[Hive of big data] 20. Hive tuning related configuration and Explain view execution plan

1 Yarn resource configuration

  The parameters of Yarn need to be adjusted related to CPU, memory and other resources
(1) yarn.nodemanager.resource.memory-mb
  sets the memory allocated by a NodeManager node to the container Container, which depends on the total memory capacity of the node where the NodeManager is located and the node running The number of other services is generally between 1/2 and 2/3 of the total memory.

<!-- NodeManager节点分配给容器Container使用的内存 设置2G -->
<property>
   <name>yarn.nodemanager.resource.memory-mb</name>
    <value>2048</value>
</property>

(2) yarn.nodemanager.resource.cpu-vcores
  sets the number of CPU cores allocated by a NodeManager node to the Container, depending on the total number of CPU cores of the node where the NodeManager is located and other services run by the node. Generally, one core allocates 4G of memory.

<!-- NodeManager节点分配给Container使用的CPU核数 -->
<property>
    <name>yarn.nodemanager.resource.cpu-vcores</name>
    <value>1</value>
</property>

(3) yarn.scheduler.maximum-allocation-mb
  The maximum memory that a single Container can use can be slightly increased.

<!-- 单个Container能够使用的最大内存 -->
<property>
   <name>yarn.scheduler.maximum-allocation-mb</name>
    <value>1536</value>
</property>

(4) yarn.scheduler.minimum-allocation-mb
  The minimum memory that a single Container can use.
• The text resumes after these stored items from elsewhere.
(** ** Specification: the entries [es] received for the positions from [i] on *)
Fixpoint merge_entries (l : list LogEntry) (i : nat) (es : list LogEntry) : list LogEntry :=
  match es with
  | [] => l
  | e :: rest =>
      match l !! i with
      | None => l ++ es
      | Some old =>
          if Term e =? Term old then
            merge_entries (if NeedOverwriteLogEntry (GetChunkInfo old) (GetChunkInfo e)
                           then <[i := e]> l else l) (S i) rest
          else take i l ++ es
      end
  end.

(** The entries carry the indices of their positions. *)
Definition indexed (i : nat) (es : list LogEntry) : Prop :=
  forall j e, es !! j = Some e -> Index e = Z.of_nat (i + j) + 1.

Lemma indexed_cons i e es : indexed i (e :: es) -> Index e = Z.of_nat i + 1 /\ indexed (S i) es.
Proof.
  intros H. split; [rewrite (H 0%nat e eq_refl); lia|].
  intros j x Hx. rewrite (H (S j) x Hx). lia.
Qed.

(** What the specification guarantees. *)
Lemma merge_prefix es : forall l i, (i <= length l)%nat -> take i (merge_entries l i es) = take i l.
Proof.
  induction es as [|e es IH]; intros l i Hi; cbn; [done|].
  destruct (l !! i) as [old|] eqn:Ho.
  - apply lookup_lt_Some in Ho. destruct (Term e =? Term old).
    + set (l' := if NeedOverwriteLogEntry _ _ then _ else l).
      assert (take i l' = take i l /\ length l' = length l) as [Ht Hl].
      { unfold l'. destruct (NeedOverwriteLogEntry _ _); [|done]. by rewrite take_insert_ge, length_insert by lia. }
      rewrite <- Ht. pose proof (IH l' (S i) ltac:(lia)) as H.
      apply (f_equal (take i)) in H. rewrite !take_take, Nat.min_l in H by lia. done.
    + rewrite take_app_le by (rewrite length_take; lia). by rewrite take_take, Nat.min_id.
  - by rewrite take_app_le by lia.
Qed.

Lemma merge_terms es : forall l i j e, (i <= length l)%nat -> es !! j = Some e ->
  exists x, merge_entries l i es !! (i + j)%nat = Some x /\ Term x = Term e.
Proof.
  induction es as [|e es IH]; intros l i j x Hi Hj; [done|]. cbn [merge_entries].
  destruct (l !! i) as [old|] eqn:Ho.
  - pose proof (lookup_lt_Some _ _ _ Ho). destruct (Z.eqb_spec (Term e) (Term old)) as [Ht|Ht].
    + set (l' := if NeedOverwriteLogEntry _ _ then _ else l).
      assert (length l' = length l /\ exists y, l' !! i = Some y /\ Term y = Term e) as [Hl (y & Hy & Hty)].
      { unfold l'. destruct (NeedOverwriteLogEntry _ _).
        - rewrite length_insert. split; [done|]. exists e. by rewrite list_lookup_insert_eq by lia.
        - split; [done|]. exists old. done. }
      destruct j as [|j].
      * injection Hj as <-. rewrite Nat.add_0_r.
        pose proof (merge_prefix es l' (S i) ltac:(lia)) as Hp.
        apply (f_equal (.!! i)) in Hp. rewrite !lookup_take_lt in Hp by lia.
        rewrite Hp. eauto.
      * replace (i + S j)%nat with (S i + j)%nat by lia. apply IH; [lia|done].
    + rewrite lookup_app_r by (rewrite length_take; lia). rewrite length_take, Nat.min_l by lia.
      replace (i + j - i)%nat with j by lia. eauto.
  - apply lookup_ge_None in Ho. rewrite lookup_app_r by lia.
    replace (i + j - length l)%nat with j by lia. eauto.
Qed.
<!-- 单个Container能够使用的最小内存 -->
<property>
   <name>yarn.scheduler.minimum-allocation-mb</name>
    <value>512</value>
</property>

Modify the yarn-site.xml file

<!-- NodeManager节点分配给容器Container使用的内存 设置64G -->
<property>
   <name>yarn.nodemanager.resource.memory-mb</name>
    <value>2048</value>
</property>

<!-- NodeManager节点分配给Container使用的CPU核数 -->
<property>
   <name>yarn.nodemanager.resource.cpu-vcores</name>
    <value>1</value>
</property>

<!-- 单个Container能够使用的最大内存 -->
<property>
   <name>yarn.scheduler.maximum-allocation-mb</name>
    <value>1536</value>
</property>

<!-- 单个Container能够使用的最小内存 -->
<property>
   <name>yarn.scheduler.minimum-allocation-mb</name>
    <value>512</value>
</property>

Save the distribution and restart yarn.

xsync yarn-site.xml
stop-yarn.sh
start-yarn.sh

2 MapReduce configuration

  The MapReduce resource configuration mainly includes the memory and CPU cores of the Map Task, and the memory and CPU cores of the Reduce Task.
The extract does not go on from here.